Definition crc_set_final_xor (x : Z) : M CrcState unit :=
  enter;; modify (fun s => s <| final_xor := x |>);; exit.

(** [table[i]]; [None] outside the 256 entries. *)
Definition entry (t : list Z) (i : Z) : option Z := if i <? 0 then None else t !! Z.to_nat i.

(** The loops over the bytes; [None] stands for an access outside a table. *)
Definition crc_loop (f : Z -> Z -> option Z) (bytes : list Z) (init : Z) : option Z :=
  foldl (fun acc b => crc ← acc; f crc b) (Some init) bytes.

(** [data] NULL or [length] 0 answer 0. *)
Definition with_bytes (data : option (list Z)) (k : list Z -> option Z) : option Z :=
  match data with
  | Some (b :: bs) => k (b :: bs)
  | _ => Some 0
  end.

#[global] Arguments with_bytes : simpl never.

Definition calculate_crc8 (s : CrcState) (data : option (list Z)) : option Z :=
  with_bytes data (fun bytes =>
    crc_loop (fun crc b => entry (crc8_table s) (Z.lxor crc b)) bytes 0).

Definition calculate_crc16 (s : CrcState) (data : option (list Z)) : option Z :=
  with_bytes data (fun bytes =>
    crc_loop (fun crc b =>
      t ← entry (crc16_table s) (Z.lxor (Z.shiftr crc 8) b);
      Some (u16 (Z.lxor (Z.shiftl crc 8) t))) bytes 0xFFFF).

Definition calculate_crc32 (s : CrcState) (data : option (list Z)) : option Z :=
  with_bytes data (fun bytes =>
    crc ← crc_loop (fun crc b =>
      t ← entry (crc32_table s) (Z.lxor (Z.land crc 0xFF) b);
      Some (Z.lxor (Z.shiftr crc 8) t)) bytes (initial_value s);
    Some (Z.lxor crc (final_xor s))).

Definition calculate_crc64 (s : CrcState) (data : option (list Z)) : option Z :=
  with_bytes data (fun bytes =>
    crc_loop (fun crc b =>
      t ← entry (crc64_table s) (Z.lxor (Z.land crc 0xFF) b);
      Some (Z.lxor (Z.shiftr crc 8) t)) bytes 0xFFFFFFFFFFFFFFFF).

(** ** Bit-serial reference *)

(** One byte fed bit by bit, least significant bit first. *)
Definition feed_right (poly crc b : Z) : Z := Nat.iter 8 (step_right poly) (Z.lxor crc b).
(** Most significant bit first. *)
Definition feed8 (crc b : Z) : Z := Nat.iter 8 step8 (Z.lxor crc b).
Definition feed16 (crc b : Z) : Z := Nat.iter 8 step16 (Z.lxor crc (Z.shiftl b 8)).

Definition tables_ready (s : CrcState) : Prop := s = init_crc_tables s.
Definition is_byte (b : Z) : Prop := is_u8 b.

Lemma entry_table f i : is_u8 i -> entry (table f) i = Some (f i).
Proof.
  unfold is_u8, entry, table. intros Hi. rewrite (proj2 (Z.ltb_ge _ _)) by lia.
  rewrite list_lookup_fmap, lookup_seq_lt by lia. simpl. f_equal. f_equal. lia.
Qed.

(** Equations between exclusive ors. *)
Ltac xor_solve :=
  apply Z.bits_inj'; intros ? ?; rewrite ?Z.lxor_spec, ?Z.bits_0;
  repeat match goal with |- context [Z.testbit ?x ?i] => destruct (Z.testbit x i) end; done.

Lemma land_one_bit x k : 0 <= k -> (Z.land x (2 ^ k) =? 0) = negb (Z.testbit x k).
Proof.
  intros Hk. destruct (Z.testbit x k) eqn:E; simpl.
  - apply Z.eqb_neq. intros H. apply (f_equal (fun z => Z.testbit z k)) in H.
    rewrite Z.land_spec, Z.pow2_bits_true, Z.bits_0, E in H by done. done.
  - apply Z.eqb_eq. apply Z.bits_inj'. intros i Hi. rewrite Z.land_spec, Z.bits_0.
    destruct (decide (i = k)) as [->|]; [by rewrite E|].
    rewrite Z.pow2_bits_false by done. apply andb_false_r.
Qed.

Section reflected.
Context (poly : Z).

Lemma step_right_alt x :
  step_right poly x = Z.lxor (Z.shiftr x 1) (if Z.testbit x 0 then poly else 0).
Proof.
  unfold step_right. change 1 with (2 ^ 0) at 2. rewrite land_one_bit by done. by destruct (Z.testbit x 0).
Qed.

Lemma step_right_lxor x y :
  step_right poly (Z.lxor x y) = Z.lxor (step_right poly x) (step_right poly y).
Proof.
  rewrite !step_right_alt, Z.shiftr_lxor, Z.lxor_spec.
  destruct (Z.testbit x 0), (Z.testbit y 0); simpl; xor_solve.
Qed.
Lemma iter_step_right_lxor n x y :
  Nat.iter n (step_right poly) (Z.lxor x y) =
  Z.lxor (Nat.iter n (step_right poly) x) (Nat.iter n (step_right poly) y).
Proof. induction n as [|n IH]; simpl; [done|]. by rewrite IH, step_right_lxor. Qed.

(** A register whose low [n] bits are zero is only shifted. *)
Lemma iter_step_right_high n x :
  (forall i, 0 <= i < Z.of_nat n -> Z.testbit x i = false) ->
  Nat.iter n (step_right poly) x = Z.shiftr x (Z.of_nat n).
Proof.
  induction n as [|n IH]; intros Hx; [by rewrite Z.shiftr_0_r|].
  change (Nat.iter (S n) ?f x) with (f (Nat.iter n f x)). rewrite IH by (intros; apply Hx; lia).
  rewrite step_right_alt, Z.shiftr_spec, Hx by lia.
  rewrite Z.lxor_0_r, Z.shiftr_shiftr by lia. f_equal. lia.
Qed.

(** The table step is eight bit steps. *)
Lemma table_step_right crc b :
  is_u8 b ->
  Z.lxor (Z.shiftr crc 8) (Nat.iter 8 (step_right poly) (Z.lxor (Z.land crc 0xFF) b)) =
  feed_right poly crc b.
Proof.
  intros Hb. unfold feed_right.
  assert (Hsplit : Z.lxor crc b =
    Z.lxor (Z.shiftl (Z.shiftr crc 8) 8) (Z.lxor (Z.land crc 0xFF) b)).
  { rewrite <- Z.lxor_assoc. f_equal. apply Z.bits_inj'. intros i Hi.
    change 0xFF with (Z.ones 8). rewrite Z.lxor_spec, Z.land_spec, Z.shiftl_spec by lia.
    destruct (decide (i < 8)).
    - rewrite (Z.testbit_neg_r _ (i - 8)), Z.ones_spec_low by lia. by rewrite andb_true_r.
    - rewrite Z.shiftr_spec, Z.ones_spec_high, andb_false_r, xorb_false_r by lia. f_equal. lia. }
  assert (Hhigh : Nat.iter 8 (step_right poly) (Z.shiftl (Z.shiftr crc 8) 8) = Z.shiftr crc 8).
  { rewrite (iter_step_right_high 8 (Z.shiftl (Z.shiftr crc 8) 8)).
    - change (Z.of_nat 8) with 8. rewrite Z.shiftr_shiftl_l, Z.sub_diag by lia. apply Z.shiftl_0_r.
    - intros i Hi. rewrite Z.shiftl_spec_low by lia. done. }
  by rewrite Hsplit, (iter_step_right_lxor 8 (Z.shiftl _ _)), Hhigh.
Qed.
End reflected.

Lemma land_ff_u8 x : is_u8 (Z.land x 0xFF).
Proof. change 0xFF with (Z.ones 8). rewrite Z.land_ones by lia. apply u8_range. Qed.
Lemma lxor_u8 a b : is_u8 a -> is_u8 b -> is_u8 (Z.lxor a b).
Proof.
  unfold is_u8. intros Ha Hb. assert (0 <= Z.lxor a b) by (apply Z.lxor_nonneg; lia).
  split; [done|]. destruct (decide (Z.lxor a b = 0)) as [->|Hne]; [lia|].
  apply Z.log2_lt_pow2; [lia|]. eapply Z.le_lt_trans; [apply Z.log2_lxor; lia|].
  apply Z.max_lub_lt; [destruct (decide (a = 0)) as [->|]|destruct (decide (b = 0)) as [->|]];
    simpl; try lia; apply Z.log2_lt_pow2; lia.
Qed.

┄┄┄┄┄┄┄┄┄┄┄┄┄┄┄┄┄┄┄┄

**Task item**
An acceptable answer repeats every entry exactly, with nothing omitted.

**Task response**
Definition crc_set_final_xor (x : Z) : M CrcState unit :=
  enter;; modify (fun s => s <| final_xor := x |>);; exit.

(** [table[i]]; [None] outside the 256 entries. *)
Definition entry (t : list Z) (i : Z) : option Z := if i <? 0 then None else t !! Z.to_nat i.

(** The loops over the bytes; [None] stands for an access outside a table. *)
Definition crc_loop (f : Z -> Z -> option Z) (bytes : list Z) (init : Z) : option Z :=
  foldl (fun acc b => crc ← acc; f crc b) (Some init) bytes.

(** [data] NULL or [length] 0 answer 0. *)
Definition with_bytes (data : option (list Z)) (k : list Z -> option Z) : option Z :=
  match data with
  | Some (b :: bs) => k (b :: bs)
  | _ => Some 0
  end.

#[global] Arguments with_bytes : simpl never.

Definition calculate_crc8 (s : CrcState) (data : option (list Z)) : option Z :=
  with_bytes data (fun bytes =>
    crc_loop (fun crc b => entry (crc8_table s) (Z.lxor crc b)) bytes 0).

Definition calculate_crc16 (s : CrcState) (data : option (list Z)) : option Z :=
  with_bytes data (fun bytes =>
    crc_loop (fun crc b =>
      t ← entry (crc16_table s) (Z.lxor (Z.shiftr crc 8) b);
      Some (u16 (Z.lxor (Z.shiftl crc 8) t))) bytes 0xFFFF).

Definition calculate_crc32 (s : CrcState) (data : option (list Z)) : option Z :=
  with_bytes data (fun bytes =>
    crc ← crc_loop (fun crc b =>
      t ← entry (crc32_table s) (Z.lxor (Z.land crc 0xFF) b);
      Some (Z.lxor (Z.shiftr crc 8) t)) bytes (initial_value s);
    Some (Z.lxor crc (final_xor s))).

Definition calculate_crc64 (s : CrcState) (data : option (list Z)) : option Z :=
  with_bytes data (fun bytes =>
    crc_loop (fun crc b =>
      t ← entry (crc64_table s) (Z.lxor (Z.land crc 0xFF) b);
      Some (Z.lxor (Z.shiftr crc 8) t)) bytes 0xFFFFFFFFFFFFFFFF).

(** ** Bit-serial reference *)

(** One byte fed bit by bit, least significant bit first. *)
Definition feed_right (poly crc b : Z) : Z := Nat.iter 8 (step_right poly) (Z.lxor crc b).
(** Most significant bit first. *)
Definition feed8 (crc b : Z) : Z := Nat.iter 8 step8 (Z.lxor crc b).
Definition feed16 (crc b : Z) : Z := Nat.iter 8 step16 (Z.lxor crc (Z.shiftl b 8)).

Definition tables_ready (s : CrcState) : Prop := s = init_crc_tables s.
Definition is_byte (b : Z) : Prop := is_u8 b.

Lemma entry_table f i : is_u8 i -> entry (table f) i = Some (f i).
Proof.
  unfold is_u8, entry, table. intros Hi. rewrite (proj2 (Z.ltb_ge _ _)) by lia.
  rewrite list_lookup_fmap, lookup_seq_lt by lia. simpl. f_equal. f_equal. lia.
Qed.

(** Equations between exclusive ors. *)
Ltac xor_solve :=
  apply Z.bits_inj'; intros ? ?; rewrite ?Z.lxor_spec, ?Z.bits_0;
  repeat match goal with |- context [Z.testbit ?x ?i] => destruct (Z.testbit x i) end; done.

Lemma land_one_bit x k : 0 <= k -> (Z.land x (2 ^ k) =? 0) = negb (Z.testbit x k).
Proof.
  intros Hk. destruct (Z.testbit x k) eqn:E; simpl.
  - apply Z.eqb_neq. intros H. apply (f_equal (fun z => Z.testbit z k)) in H.
    rewrite Z.land_spec, Z.pow2_bits_true, Z.bits_0, E in H by done. done.
  - apply Z.eqb_eq. apply Z.bits_inj'. intros i Hi. rewrite Z.land_spec, Z.bits_0.
    destruct (decide (i = k)) as [->|]; [by rewrite E|].
    rewrite Z.pow2_bits_false by done. apply andb_false_r.
Qed.

Section reflected.
Context (poly : Z).

Lemma step_right_alt x :
  step_right poly x = Z.lxor (Z.shiftr x 1) (if Z.testbit x 0 then poly else 0).
Proof.
  unfold step_right. change 1 with (2 ^ 0) at 2. rewrite land_one_bit by done. by destruct (Z.testbit x 0).
Qed.

Lemma step_right_lxor x y :
  step_right poly (Z.lxor x y) = Z.lxor (step_right poly x) (step_right poly y).
Proof.
  rewrite !step_right_alt, Z.shiftr_lxor, Z.lxor_spec.
  destruct (Z.testbit x 0), (Z.testbit y 0); simpl; xor_solve.
Qed.
Lemma iter_step_right_lxor n x y :
  Nat.iter n (step_right poly) (Z.lxor x y) =
  Z.lxor (Nat.iter n (step_right poly) x) (Nat.iter n (step_right poly) y).
Proof. induction n as [|n IH]; simpl; [done|]. by rewrite IH, step_right_lxor. Qed.

(** A register whose low [n] bits are zero is only shifted. *)
Lemma iter_step_right_high n x :
  (forall i, 0 <= i < Z.of_nat n -> Z.testbit x i = false) ->
  Nat.iter n (step_right poly) x = Z.shiftr x (Z.of_nat n).
Proof.
  induction n as [|n IH]; intros Hx; [by rewrite Z.shiftr_0_r|].
  change (Nat.iter (S n) ?f x) with (f (Nat.iter n f x)). rewrite IH by (intros; apply Hx; lia).
  rewrite step_right_alt, Z.shiftr_spec, Hx by lia.
  rewrite Z.lxor_0_r, Z.shiftr_shiftr by lia. f_equal. lia.
Qed.

(** The table step is eight bit steps. *)
Lemma table_step_right crc b :
  is_u8 b ->
  Z.lxor (Z.shiftr crc 8) (Nat.iter 8 (step_right poly) (Z.lxor (Z.land crc 0xFF) b)) =
  feed_right poly crc b.
Proof.
  intros Hb. unfold feed_right.
  assert (Hsplit : Z.lxor crc b =
    Z.lxor (Z.shiftl (Z.shiftr crc 8) 8) (Z.lxor (Z.land crc 0xFF) b)).
  { rewrite <- Z.lxor_assoc. f_equal. apply Z.bits_inj'. intros i Hi.
    change 0xFF with (Z.ones 8). rewrite Z.lxor_spec, Z.land_spec, Z.shiftl_spec by lia.
    destruct (decide (i < 8)).
    - rewrite (Z.testbit_neg_r _ (i - 8)), Z.ones_spec_low by lia. by rewrite andb_true_r.
    - rewrite Z.shiftr_spec, Z.ones_spec_high, andb_false_r, xorb_false_r by lia. f_equal. lia. }
  assert (Hhigh : Nat.iter 8 (step_right poly) (Z.shiftl (Z.shiftr crc 8) 8) = Z.shiftr crc 8).
  { rewrite (iter_step_right_high 8 (Z.shiftl (Z.shiftr crc 8) 8)).
    - change (Z.of_nat 8) with 8. rewrite Z.shiftr_shiftl_l, Z.sub_diag by lia. apply Z.shiftl_0_r.
    - intros i Hi. rewrite Z.shiftl_spec_low by lia. done. }
  by rewrite Hsplit, (iter_step_right_lxor 8 (Z.shiftl _ _)), Hhigh.
Qed.
End reflected.

Lemma land_ff_u8 x : is_u8 (Z.land x 0xFF).
Proof. change 0xFF with (Z.ones 8). rewrite Z.land_ones by lia. apply u8_range. Qed.
Lemma lxor_u8 a b : is_u8 a -> is_u8 b -> is_u8 (Z.lxor a b).
Proof.
  unfold is_u8. intros Ha Hb. assert (0 <= Z.lxor a b) by (apply Z.lxor_nonneg; lia).
  split; [done|]. destruct (decide (Z.lxor a b = 0)) as [->|Hne]; [lia|].
  apply Z.log2_lt_pow2; [lia|]. eapply Z.le_lt_trans; [apply Z.log2_lxor; lia|].
  apply Z.max_lub_lt; [destruct (decide (a = 0)) as [->|]|destruct (decide (b = 0)) as [->|]];
    simpl; try lia; apply Z.log2_lt_pow2; lia.
Qed.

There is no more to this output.